Here we see a necessary condition for defining a segment as a linkage stem
and the most important distinction between a knot and a pseudoknot: a linkage stem cannot contain more than 9 contiguous bps. When an internal loop breaks the continuity, this rule may not necessarily apply. Therefore, longer overall structure could form, but only if the stem is not contiguous. Moreover, this would have to be considered on a case by case basis. As a final curiosity, in Fig. S6, a secondary structure (left hand side) and its corresponding knot (right hand side) are shown in equilibrium. The knot renders a peculiar 2D illusion perhaps reminiscent of artist M.C. Escher’s “Belvedere” (1958). The knotted structure could conceivably exist in chemical equilibrium with a standard secondary structure, though electrostatic effects may render it less favorable thermodynamically. It could result from a simple misfolding.
secondary structure
Belvedere knot
Supplement Figure S6. A special type of knot (right hand side) that becomes entangled due to the way the structure folds up. The two dimensional nature of the RNA schematics tends to hide curious possibilities as this. The knot is seen in equilibrium between the unknotted structure (left hand side) and the “Belvedere knot” (right hand side).

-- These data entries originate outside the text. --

(* ===== verification/MapSpec.v ===== *)
(** * MapSpec: the table as a finite map

    The specification describes the table as a map from keys to values
    in which a key that is absent reads as itself.  [map_run] is a
    sequence of calls on such a map, by the equality of bit patterns.
    On ordinary keys, which are neither NaNs nor zeros, the [==] of C is
    that equality, and a run of the functions of [src/hashmap.c] that
    returns shows the client what the run on the map shows. *)

From S2P Require Import Prelude Word32 Double Hasher Heap Table Items Abstract Bucket Rep Exec Refine Run Examples.

(** A key on which [==] is the equality of bit patterns. *)
Definition ordinary (key : Z) : Prop :=
  is_double key /\ is_nan key = false /\ is_zero key = false.

#[export] Instance ordinary_dec key : Decision (ordinary key).
Proof. unfold ordinary. apply _. Defined.

Definition op_ordinary (o : op) : Prop :=
  match o with
  | Read key | Delete key => ordinary key
  | Write key value => ordinary key /\ is_double value
  end.

#[export] Instance op_ordinary_dec o : Decision (op_ordinary o).
Proof. destruct o; apply _. Defined.

(** One call on the map, with the values it hands to the client. *)
Definition map_step (o : op) (m : gmap Z Z) : gmap Z Z * list Z :=
  match o with
  | Read key => (m, [default key (m !! key)])
  | Write key value =>
      (if decide (key = value) then delete key m else <[key := value]> m, [])
  | Delete key => (delete key m, [])
  end.

Fixpoint map_run (ops : list op) (m : gmap Z Z) : gmap Z Z * list Z :=
  match ops with
  | [] => (m, [])
  | o :: ops =>
      let r := map_step o m in
      let r' := map_run ops r.1 in
      (r'.1, r.2 ++ r'.2)
  end.

Section map_spec.
Context `{!HasherOk H}.
Implicit Types (a : atable) (m : gmap Z Z) (key value : Z).

(** The abstract table [a] reads as the map [m] on ordinary keys. *)
Definition agrees (a : atable) (m : gmap Z Z) : Prop :=
  forall key v, ordinary key -> abs_read key a = Ok v -> v = default key (m !! key).

Lemma ordinary_feq key value :
  ordinary key -> is_double value -> feq key value = true <-> key = value.
Proof.
  intros (Hk & Hnan & Hz) Hv. rewrite feq_true_iff, (same_fields_iff key value) by done.
  split.
  - intros (_ & _ & [[Hz' _]|?]); [congruence|done].
  - intros <-. split_and!; [done|done|by right].
Qed.

Lemma ordinary_feq_false key key' :
  ordinary key -> ordinary key' -> key <> key' -> feq key key' = false.
Proof.
  intros Hk (Hk' & _) Hne. destruct (feq key key') eqn:E; [|done].
  by apply ordinary_feq in E.
Qed.

Lemma agrees_delete a a' m key :
  atable_ok a -> agrees a m -> ordinary key -> abs_delete key a = Ok a' ->
  agrees a' (delete key m).
Proof.
  intros Hok Hag Hk Ha key' v Hk' Hread. destruct (decide (key = key')) as [<-|Hne].
  - rewrite (abs_read_delete_same a Hok key a' Ha) in Hread.
    rewrite lookup_delete_eq. by injection Hread.
  - rewrite (abs_read_delete_other a Hok key key' a' (ordinary_feq_false _ _ Hk Hk' Hne) Ha)
      in Hread.
    rewrite lookup_delete_ne by done. by apply Hag.
Qed.

Lemma agrees_write a a' m key value :
  agrees a m -> ordinary key -> feq key value = false ->
  abs_write key value a = Ok a' -> agrees a' (<[key := value]> m).
Proof.
  intros Hag Hk Hkv Ha key' v Hk' Hread. destruct (decide (key = key')) as [<-|Hne].
  - rewrite (abs_read_write_same _ _ _ _ Hkv Ha) in Hread. destruct Hk as (_ & Hnan & _).
    rewrite Hnan in Hread. rewrite lookup_insert_eq. by injection Hread.
  - rewrite (abs_read_write_other _ _ _ _ _ Hkv (ordinary_feq_false _ _ Hk Hk' Hne) Ha)
      in Hread.
    rewrite lookup_insert_ne by done. by apply Hag.
Qed.

Lemma step_agrees o a a' out m :
  atable_ok a -> agrees a m -> op_ordinary o -> abs_step o a = Ok (a', out) ->
  out = (map_step o m).2 /\ agrees a' (map_step o m).1.
Proof.
  intros Hok Hag Ho Hs. destruct o as [key|key value|key]; cbn [abs_step map_step] in *.
  - destruct (abs_read key a) as [v|] eqn:Hr; [|done]. injection Hs as <- <-.
    split; [|done]. cbn. f_equal. by apply Hag.
  - destruct Ho as [Hk Hv]. destruct (abs_write key value a) as [a1|] eqn:Ha; [|done].
    injection Hs as <- <-. split; [done|]. cbn [fst]. case_decide as E.
    + unfold abs_write in Ha. rewrite (proj2 (ordinary_feq _ _ Hk Hv) E) in Ha.
      by eapply agrees_delete.
    + eapply agrees_write; try done.
      destruct (feq key value) eqn:F; [|done]. by apply ordinary_feq in F.
  - destruct (abs_delete key a) as [a1|] eqn:Ha; [|done]. injection Hs as <- <-.
    split; [done|]. by eapply agrees_delete.
Qed.

Lemma abs_step_ok o a a' out :
  atable_ok a -> abs_step o a = Ok (a', out) -> atable_ok a'.
Proof.
  intros Hok Hs. destruct o as [key|key value|key]; cbn [abs_step] in Hs.
  - destruct (abs_read key a); [|done]. by injection Hs as <- <-.
  - destruct (abs_write key value a) eqn:Ha; [|done]. injection Hs as <- <-.
    by eapply abs_write_ok.
  - destruct (abs_delete key a) eqn:Ha; [|done]. injection Hs as <- <-.
    by eapply abs_delete_ok.
Qed.

Lemma run_agrees ops a a' outs m :
  atable_ok a -> agrees a m -> Forall op_ordinary ops ->
  abs_run ops a = Ok (a', outs) -> outs = (map_run ops m).2.
Proof.
  revert a m outs. induction ops as [|o ops IH]; intros a m outs Hok Hag Hops Hrun;
    cbn [abs_run map_run] in *.
  { by injection Hrun as <- <-. }
  apply Forall_cons in Hops as [Ho Hops].
  destruct (abs_step o a) as [[a1 out1]|] eqn:Hs; [|done]. cbn [mbind result_bind fst snd] in Hrun.
  destruct (abs_run ops a1) as [[a2 outs2]|] eqn:Hr; [|done]. injection Hrun as <- <-.
  destruct (step_agrees _ _ _ _ m Hok Hag Ho Hs) as [-> Hag1]. cbn [snd]. f_equal.
  exact (IH a1 _ outs2 (abs_step_ok _ _ _ _ Hok Hs) Hag1 Hops Hr).
Qed.

Lemma agrees_create avail a : abs_create avail = Ok a -> agrees a ∅.
Proof.
  intros Hc key v _. unfold abs_create in Hc.
  repeat case_decide; try done; injection Hc as <-; intros [= <-]. done.
Qed.

(** C2. On ordinary keys the table is a finite map.  For every
    sequence of reads, writes and deletions whose keys are neither NaNs
    nor zeros, on a table just created: when the run returns, the values
    read are those read from a map that starts empty, in which a write
    of a value other than the key stores it, a write of the key itself
    and a deletion remove the key, and an absent key reads as itself. *)
Theorem behaviour_map avail ops outs :
  Forall op_ordinary ops -> behaviour avail ops = Ok outs ->
  outs = (map_run ops ∅).2.
Proof.
  intros Hops. unfold behaviour. pose proof (client_simulates avail ops) as Hs.
  inversion Hs as [t outs' h a' Hok' Hrep' Hc Ha|e Hc Ha]; [|done].
  intros [= <-]. destruct (abs_create avail) as [a|] eqn:Hcr; [|done].
  symmetry in Ha.
  exact (run_agrees ops a a' outs' ∅ (abs_create_ok _ _ Hcr) (agrees_create _ _ Hcr) Hops Ha).
Qed.

End map_spec.

Definition ex_ops_map : list op :=
  [Write d_3_14 d_2_71; Read d_3_14; Write d_one d_3_14; Write d_3_14 d_one;
   Read d_3_14; Read d_one; Write d_one d_one; Read d_one; Delete d_3_14; Read d_3_14].

Lemma behaviour_map_witness :
  [d_2_71; d_one; d_3_14; d_one; d_3_14] = (map_run ex_ops_map ∅).2.
Proof.
  apply (behaviour_map (H := x86_hasher) 2000000 ex_ops_map);
    [apply (bool_decide_unpack _); vm_compute; exact I|vm_compute; reflexivity].
Defined.
Lemma updatePositions_next_low_parts_witness :
  ∃ this,
    PolygonTesselator_constructor [Polygon.RingsWithHoles squareWithHole] Uint16Array
    = inr this
    ∧ PolygonTesselator_nextPositions (PolygonTesselator_updatePositions this true true)
      = Some (Float32Array
                (Int <$> [4; 0; 0;  4; 4; 0;  0; 4; 0;  0; 0; 0;  2; 1; 0;  1; 2; 0;
                          1; 1; 0]%Z)).
Proof.
  eexists. split; [reflexivity|].
  match goal with
  | |- PolygonTesselator_nextPositions (PolygonTesselator_updatePositions ?this _ _) = _ =>
    rewrite (proj1 (updatePositions_next_low_parts this
               (accepted_engineState [Polygon.RingsWithHoles squareWithHole] Uint16Array
                  this eq_refl)
               (accepted_cachedAs [Polygon.RingsWithHoles squareWithHole] Uint16Array
                  this "nextPositions" _ eq_refl ltac:(done))
               (accepted_cachedAs [Polygon.RingsWithHoles squareWithHole] Uint16Array
                  this "nextPositions64xyLow" _ eq_refl ltac:(done))
               fan_ringLocalIndex))
  end.
  reflexivity.
Defined.

Lemma colors_keeps_numeric_alpha_witness :
  ∃ this this' values,
    PolygonTesselator_constructor [Polygon.RingsWithHoles triangle] Uint16Array = inr this
    ∧ PolygonTesselator_colors callerHeap this "colors" defaultGetColor
      = Some (callerHeap, this', values).
Proof.
  eexists.
  match goal with |- ∃ this' values, ?new = inr ?this ∧ _ =>
    assert (new = inr this) as Hnew by reflexivity;
    destruct (colors_keeps_numeric_alpha callerHeap this "colors" defaultGetColor)
      as (h' & this' & values & Hrun & _ & Hsame)
  end.
  - intros k _. by eexists.
  - exists this', values. split; [exact Hnew|].
    rewrite <- (Hsame ltac:(by intros k color _ [= <-])) at 2. exact Hrun.
Defined.

Lemma colors_twice_witness :
  ∃ this h' this' values,
    PolygonTesselator_constructor [Polygon.RingsWithHoles triangle] Uint16Array = inr this
    ∧ PolygonTesselator_colors callerHeap this "colors" (λ _, 1) = Some (h', this', values)
    ∧ PolygonTesselator_colors h' this' "colors" (λ _, 1) = Some (h', this', values).
Proof.
  eexists.
  match goal with |- ∃ h' this' values, ?new = inr ?this ∧ _ =>
    assert (new = inr this) as Hnew by reflexivity;
    destruct (colors_twice callerHeap this "colors" (λ _, 1))
      as (h' & this' & values & Hrun & Hagain)
  end.
  - intros k _. by eexists.
  - exists h', this', values. split; [exact Hnew|]. split; [exact Hrun|exact Hagain].
Defined.

Lemma default_accessors_witness :
  ∃ this,
    PolygonTesselator_constructor [Polygon.RingsWithHoles triangle] Uint16Array = inr this
    ∧ (PolygonTesselator_elevations this defaultElevationsKey defaultGetElevation).2
      = Float32Array (Int <$> [100; 100; 100]%Z).
Proof.
  eexists. split; [reflexivity|].
  match goal with |- (PolygonTesselator_elevations ?this _ _).2 = _ =>
    rewrite (proj1 (default_accessors callerHeap this defaultElevationsKey defaultColorsKey
               (accepted_engineState [Polygon.RingsWithHoles triangle] Uint16Array
                  this eq_refl)
               (accepted_cachedAs [Polygon.RingsWithHoles triangle] Uint16Array
                  this defaultElevationsKey _ eq_refl ltac:(done))
               (accepted_cachedAs [Polygon.RingsWithHoles triangle] Uint16Array
                  this defaultColorsKey _ eq_refl ltac:(done))
               eq_refl))
  end.
  reflexivity.
Defined.

Lemma pickingColors_bytes_witness :
  ∃ this elements,
    PolygonTesselator_constructor
      [Polygon.RingsWithHoles triangle; Polygon.RingsWithHoles squareWithHole] Uint16Array
    = inr this
    ∧ PolygonTesselator_pickingColors
        (PolygonTesselator_elevations this "pickingColors" (λ _, Int 300)).1
      = Some (Uint8ClampedArray elements)
    ∧ length elements = this_pointCount this * 3
    ∧ Forall (λ byte, (0 ≤ byte ≤ 255)%Z) elements.
Proof.
  eexists.
  match goal with |- ∃ elements, ?new = inr ?this ∧ _ =>
    destruct (pickingColors_bytes
                (PolygonTesselator_elevations this "pickingColors" (λ _, Int 300)).1)
      as (elements & Hpick & Hlen & Hbytes)
  end.
  - exists [Polygon.RingsWithHoles triangle; Polygon.RingsWithHoles squareWithHole],
      Uint16Array.
    eexists. split; [reflexivity|].
    eapply (evolves_step callerHeap _
                         (@CallElevations ZNumeric "pickingColors" (λ _, Int 300))
                         callerHeap);
      [reflexivity|apply evolves_refl].
  - exists elements. split; [reflexivity|]. split; [exact Hpick|].
    split; [exact Hlen|exact Hbytes].
Defined.

Lemma calls_reuse_or_create_witness :
  ∃ this,
    PolygonTesselator_constructor [Polygon.RingsWithHoles triangle] Uint16Array = inr this
    ∧ ∃ h' this',
        serve (callerHeap, this) (@CallElevations ZNumeric "pickingColors" (λ _, Int 7))
        = Some (h', this')
        ∧ ∃ array',
            this_attributes this' !! "pickingColors" = Some array'
            ∧ shapeOf array' = Bytes 9.
Proof.
  eexists. split; [reflexivity|]. eexists _, _. split; [reflexivity|].
  match goal with |- ∃ array', this_attributes ?this' !! _ = _ ∧ _ =>
    pose proof (calls_reuse_or_create callerHeap _
                  (@CallElevations ZNumeric "pickingColors" (λ _, Int 7))
                  callerHeap this' "pickingColors" eq_refl) as Hcall
  end.
  exact Hcall.
Defined.

Lemma slot_keeps_shape_witness :
  ∃ this0 h1 this1 h2 this2,
    PolygonTesselator_constructor [Polygon.RingsWithHoles triangle] Uint16Array = inr this0
    ∧ serve (callerHeap, this0) (CallColors "fillColors" (λ _, 1)) = Some (h1, this1)
    ∧ serve (h1, this1) (CallUpdatePositions true true) = Some (h2, this2)
    ∧ cachedAs this2 "positions" (Floats 9)
    ∧ cachedAs this2 "fillColors" (Bytes 12).
Proof.
  eexists _, _, _, _, _. split; [reflexivity|]. split; [reflexivity|].
  split; [reflexivity|]. split.
  - eapply (slot_keeps_shape [Polygon.RingsWithHoles triangle] Uint16Array);
      [reflexivity|done|].
    eapply (within_step _ callerHeap _ (CallColors "fillColors" (λ _, 1)));
      [by intros sh'|reflexivity|].
    eapply (within_step _ callerHeap _ (CallUpdatePositions true true));
      [by intros sh' [= <-]|reflexivity|].
    apply within_refl.
  - eapply (slot_keeps_shape [Polygon.RingsWithHoles triangle] Uint16Array);
      [reflexivity|done|].
    eapply (within_step _ callerHeap _ (CallColors "fillColors" (λ _, 1)));
      [by intros sh' [= <-]|reflexivity|].
    eapply (within_step _ callerHeap _ (CallUpdatePositions true true));
      [by intros sh'|reflexivity|].
    apply within_refl.
Defined.

End Examples.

Functional RNA structures that contain knots of the form shown in Figs. S5c or S6 are currently unknown or have not been reported. However, pseudoknots are often observed in functional RNA structures, particularly H-type pseudoknots (Fig. S5a). Single strand RNA sequences such as messenger RNA with introns can have sequences with lengths that number in the tens of thousands of nucleotides. With such a propensity for a few simple cords to become tangled, and, since the cell
can have many thousands of protein and RNA strands present within the cellular environment, this suggests that there is a fair amount of effort made within the cell to prevent or get rid of knots [2]. In this work, we are concerned with the prediction of pseudoknots. These structures have the property that they can be evaluated as structures resulting from reversible folding.
References 1.
Hofacker IL, Fontana W, Stadler PF, Bonhoeffer S, Tacker M, et al. (1994) Fast folding and comparison of RNA secondary structures. Monatshefte f Chemie 125: 167-188.
2.
Lua RC, Grosberg Y (2006) Statistics of knots, geometry of conformations, and evolution of proteins. PLoS Comp Biol 2: e45.
3.
Virnau P, Mirny LA, and Kardar M (2006) Intricate knots in proteins: function and evolution. PLoS Comp Biol 2: e122.